Pat McGovern with an Iron Age juglet in Jordan, 1980 / Photo by Nicholas Hartmann
For fans of wine, science and the Indiana Jones series, the job title “molecular archaeologist of fermented beverages” sounds like a lottery-winning career. But how does one enter this fascinating field?
Wine Enthusiast turned to the preeminent scholar for dating ancient fermentation materials and vessels, Dr. Patrick McGovern. The scientific director of the Biomolecular Archaeology Project and adjunct professor of anthropology at the University of Pennsylvania Museum has authored numerous papers and books on his discoveries, including Uncorking the Past (2009) Ancient Wine (2003)
Here, he shares why it’s so important to study the past.
When did you first discover an interest in alcoholic beverages and wine?
While traveling around Germany during college, my wife and I needed money. We went to the Mosel Valley, known for Riesling of course, and went from village to village. We stopped at the mayors’ houses in each, and because I knew German, we inquired if any vintner had work in their vineyards. Back then, there was no email, just a dead letter box in Munich, which was where we were headed.
When we got to Munich, a letter was waiting, inviting us to spend a month picking grapes at a small winery. We went back and on our first night, the winemaker opened 12 bottles from different vintages. The year we were there, 1971, turned out to be the vintage of the century.
What are some of the most thrilling discoveries you’ve made?
There are many. I used to lead excavations in Jordan, where we found some amazing Iron Age burials. You can’t believe how exciting that was. We also discovered pottery fabrics from sites in Georgia which provide the earliest biomolecular archaeological evidence for grape wine and viniculture from the Near East. They date [back] to early sixth millennium BC[E].
What can we learn from looking to our past? For example, what does an ancient pottery shard tell us about our humanity?
We and what we surround ourselves with—our bodies, our clothes, our houses, our food and beverages—are all essentially a product of millions of years of development. We can only find out where we stand in that continuum and find a way forward by learning as much as we can about the actual processes.
An ancient pottery shard might look nondescript and meaningless, but it can hold clues to how it was made [through] pottery technology, what the vessel originally contained…insights into trade/commerce, religion, artistic expression, etc. By even holding it in our hands, we are sharing our common humanity with our ancestors from millennia ago, essentially sharing their trials and tribulations as well their joie de vivre.
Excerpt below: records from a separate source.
(* ===== verification/ScopeInv.v ===== *)
(** * The invariant of a switch scope

    What every event handler of a [SwitchScope] preserves, for a policy that
    only loads fields: the trace tree records the policy, the flows carry its
    decisions, and each rule sent does to the packets it matches what the policy
    does. *)

From S2P Require Import Prelude Bits OxmField Packet TraceTree Tracing TracingProofs LoadTrees Decision Flow Controller ControllerProofs.
Local Open Scope Z_scope.

Section scope.
Context {P : Type} `{PacketLaws P}.
Variables (flood : of_action) (pol : policy decision).

(** ** Executions

    A scope is created when its switch first connects, after the controller has
    given out [n] cookies.  A packet-in carries a packet the policy handles; a
    switch reports the removal of a flow only if it was sent the flow; the
    other scopes take cookies; what a handler throws is caught and logged. *)

Definition handled (p : P) : Prop := pkt_wf p /\ exists d p', run pol p = Ok (d, p').

Definition flow_sent (c : Z) (s : scope) : Prop :=
  exists conn xid t prio idle hard buf m ins, (conn, FlowMod_add xid t prio c idle hard buf m ins) ∈ sc_sent s.

Inductive scope_reaches : nat -> scope -> Prop :=
| sr_create n conn table s :
    scope_create conn table (FIRST_COOKIE + Z.of_nat n) = Ok s -> scope_reaches (S n) s
| sr_packet_in n s pi p s' r :
    scope_reaches n s -> handled p -> process_packet_in flood pol pi p s = (s', r) -> scope_reaches (S n) s'
| sr_flow_removed n s c reason :
    scope_reaches n s -> flow_sent c s -> scope_reaches (S n) (process_flow_removed c reason s)
| sr_other n s : scope_reaches n s -> scope_reaches (S n) (set_next (u64 (sc_next s + 1)) s)
| sr_closed n s : scope_reaches n s -> scope_reaches (S n) (scope_closed s)
| sr_reconnect n s conn s' r :
    scope_reaches n s -> scope_reconnect conn s = (s', r) -> scope_reaches (S n) s'
| sr_invalidate n s : scope_reaches n s -> scope_reaches (S n) (scope_invalidate s).

(** ** The invariant *)

Abbreviation pol_mods := (with_mods pol fs_empty).

(** What the policy does to the packets that match is what the flow does. *)
Definition match_ok (m : field_set) (x : decision * field_set) : Prop :=
  fs_wf m /\ forall p y p', pkt_wf p -> run pol_mods p = Ok (y, p') -> fs_sat m p -> y = x.

Definition msg_sound (m : msg) : Prop :=
  match m with
  | FlowMod_add _ _ _ c idle hard _ fs ins =>
      c = 0 \/ exists d ms acts, match_ok fs (d, ms) /\ actions flood ms d = Ok acts /\ ins = ApplyActions acts
        /\ idle = fm_timeout (idle_timeout (d_base d)) /\ hard = fm_timeout (hard_timeout (d_base d))
        /\ flow_disposable d = false
  | _ => True
  end.

Definition sent_ok (s : scope) (cm : nat * msg) : Prop :=
  msg_sound cm.2
  /\ match cm.2 with
     | FlowMod_add _ _ _ c _ _ _ _ _ =>
         c < sc_next s /\ (forall f, sc_flows s !! c = Some f -> f_state f <> Egg)
     | _ => True
     end.

(** [G] gives the flows that have been put in the trees the decision and the
    modifications they were put in with. *)
Record flow_ok (G : gmap Z (decision * field_set)) (c : Z) (f : flow) : Prop := {
  fk_cookie : f_cookie f = c;
  fk_ghost : forall x, G !! c = Some x -> (f_decision f, f_mods f) = x;
  fk_match : f_state f <> Egg -> match_ok (f_match f) (f_decision f, f_mods f) /\ flow_disposable (f_decision f) = false;
}.

Record scope_ok (G : gmap Z (decision * field_set)) (s : scope) : Prop := {
  so_tree : consistent (fun f => G !! f) (sc_tree s) pol_mods fs_empty;
  so_flows : forall c f, sc_flows s !! c = Some f -> FIRST_COOKIE <= c < sc_next s /\ flow_ok G c f;
  so_ghost : forall c x, G !! c = Some x -> c < sc_next s /\ flow_disposable x.1 = false
    /\ exists p p', pkt_wf p /\ run pol_mods p = Ok (x, p');
  so_sent : Forall (sent_ok s) (sc_sent s);
}.

(** *** What the calls do not change *)

(** A call on a flow that keeps its cookie and sends nothing. *)
Definition quiet (call : flow -> flow * list msg * res fault unit) : Prop :=
  forall f, match call f with (f', ms, _) => f_cookie f' = f_cookie f /\ ms = [] end.

Section preserved.
Variable I : scope -> Prop.
Hypothesis I_rule : forall ref prio m, preserves I (on_flow ref (flow_rule flood prio m)).
Hypothesis I_wakeup : forall c, preserves I (on_flow (Some c) (flow_wakeup flood)).
Hypothesis I_quiet : forall c call, quiet call -> preserves I (on_flow (Some c) call).
Hypothesis I_remove : forall t m s, I s -> I (add_sent [backend_remove_match t m] s).
Hypothesis I_barrier : forall s, I s -> I (add_sent [backend_barrier] s).
Hypothesis I_tree : forall n s, I s -> I (set_tree n s).
Hypothesis I_delete : forall c s, I s -> I (set_flows (delete c (sc_flows s)) s).

Lemma backend_all_preserves calls : preserves I (backend_all flood calls).
Proof.
  induction calls as [|[| |r] calls IH]; cbn; [apply preserves_ret|apply preserves_bind; [|auto]..].
  - intros s. apply I_remove.
  - intros s. apply I_barrier.
  - apply I_rule.
Qed.

Lemma scope_commit_preserves : preserves I (scope_commit flood).
Proof. unfold scope_commit. eauto using backend_all_preserves with preserves. Qed.

Lemma update_flow_preserves c h : (forall f, f_cookie (h f) = f_cookie f) -> preserves I (update_flow c h).
Proof. intros Hh. apply I_quiet. by intros f. Qed.

Lemma scope_augment_preserves c (p : P) : preserves I (scope_augment pol c p).
Proof.
  unfold scope_augment. apply preserves_bind; [apply preserves_get|]. intros s. destruct (run_traced_st _ _) as [tp r].
  apply preserves_bind; [by apply preserves_update; intros; apply I_tree|]. intros _.
  apply preserves_bind; [apply preserves_lift|]. intros d. apply preserves_bind; [by apply update_flow_preserves|]. intros _.
  apply preserves_bind; [destruct (flow_disposable d); eauto with preserves|]. intros _. apply preserves_ret.
Qed.

Lemma quiet_mods ms : quiet (fun f => match flow_mods ms f with Ok f' => (f', [], Ok tt) | Throw e => (f, [], Throw e) end).
Proof. intros f. unfold flow_mods, guard_or. by destruct (negb _). Qed.

Lemma answer_packet_preserves pi (p : P) c : preserves I (answer_packet flood pol pi p c).
Proof.
  unfold answer_packet. apply preserves_bind; [by apply update_flow_preserves|]. intros _.
  apply preserves_bind; [apply preserves_get|]. intros s. destruct (sc_flows s !! c) as [f|]; [|apply preserves_lift].
  assert (Hnew : preserves I (ms ← scope_augment pol c p;
    on_flow (Some c) (fun f => match flow_mods ms f with Ok f' => (f', [], Ok tt) | Throw e => (f, [], Throw e) end) ;;
    s ← st_get;
    match sc_flows s !! c with
    | None => st_lift (Throw assertion_failed)
    | Some f => if flow_disposable (f_decision f)
        then on_flow (Some c) (flow_rule flood 1 ms) ;; st_update (fun s => set_flows (delete c (sc_flows s)) s)
        else scope_commit flood
    end)).
  { apply preserves_bind; [apply scope_augment_preserves|]. intros ms.
    apply preserves_bind; [apply I_quiet, quiet_mods|]. intros _.
    apply preserves_bind; [apply preserves_get|]. intros s'. destruct (sc_flows s' !! c); [|apply preserves_lift].
    destruct (flow_disposable _); [|apply scope_commit_preserves].
    apply preserves_bind; [apply I_rule|]. intros _. apply preserves_update. intros. by apply I_delete. }
  destruct (f_state f); [exact Hnew| |apply I_wakeup|exact Hnew|apply preserves_lift].
  destruct (negb _); [|apply I_wakeup]. apply preserves_bind; [apply preserves_lift|]. intros r. by apply update_flow_preserves.
Qed.
End preserved.

Lemma on_flow_next n ref call : preserves (fun s => sc_next s = n) (on_flow ref call).
Proof.
  intros s. unfold on_flow. destruct (get_flow ref s) as [f|]; [|done]. destruct (call f) as [[f' ms] r]. by destruct ref.
Qed.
McGovern with replica of bronze drinking bowl / Photo by Thomas Stanley for Penn Museum
What is molecular archaeology?
Molecular archaeology is the practice of identifying certain trends within cultures and societies by analyzing artifacts at the molecular level. It’s a multidisciplinary field combining humanities and natural sciences that involves integrating archaeological findings and their significance with what increasingly sensitive scientific methods can tell us.
Did you have a mentor at any stage of your career? How did they help you?
I didn’t have a single mentor; rather, I was influenced by several excellent secondary school instructors of geometry and German, college professors of organic chemistry and English literature, and colleagues, from fellow scientists to scholars, throughout my career. One man who stands out as a mentor while [I was] at Cornell: Roald Hoffmann, a Nobelist in chemistry with a combined flair for the arts and sciences. He would organize wine events at the Cornelia Street Café in Greenwich Village.
Have you worked with any mentees?
Yes. Drs. Josh Henkin and Mike Callahan. Josh went to Penn undergrad, took my course on biomolecular archaeology, worked in our lab and has a Fulbright to Chile to work on biomolecular archaeological materials from the Atacama Desert. I started working with Mike when he was doing his graduate work at [University of California,] Santa Cruz. Subsequently, he worked at NASA on exobiological compounds using chemical techniques that are ideally suited for identifying fingerprint compounds of ancient foods and beverages. Both are co-authors on our Etruscan-southern France wine article, Beginning of Viniculture in France (2013). Mike has been involved in the Georgian wine project, Early Neolithic wine of Georgia in the South Caucasus (2017). I’ve written many letters of recommendation for them over the years.
What advice do you offer young, aspiring molecular archaeologists?
I receive at least one email request a week asking how to go about preparing for and entering this field of study. I tell them to get as thorough and as well-rounded an education and training as possible in the natural sciences and in archaeology/anthropology. They need to focus on a specific geographical area, time period, and scientific technique, but be fluent in the arts and sciences generally.
It seems there’s a growing interest in ancient winemaking and cooking. What’s your theory on why?
Wine aficionados are especially attuned to where grapevines originated, how terroir has developed geologically and historically, how humans have had essentially the same organoleptic and psychotropic responses to wine and other fermented beverages for millions of years, and how traditional techniques of viticulture and enology can produce a better natural product, the latter being much more widely appreciated in our time of artificial foods and beverages.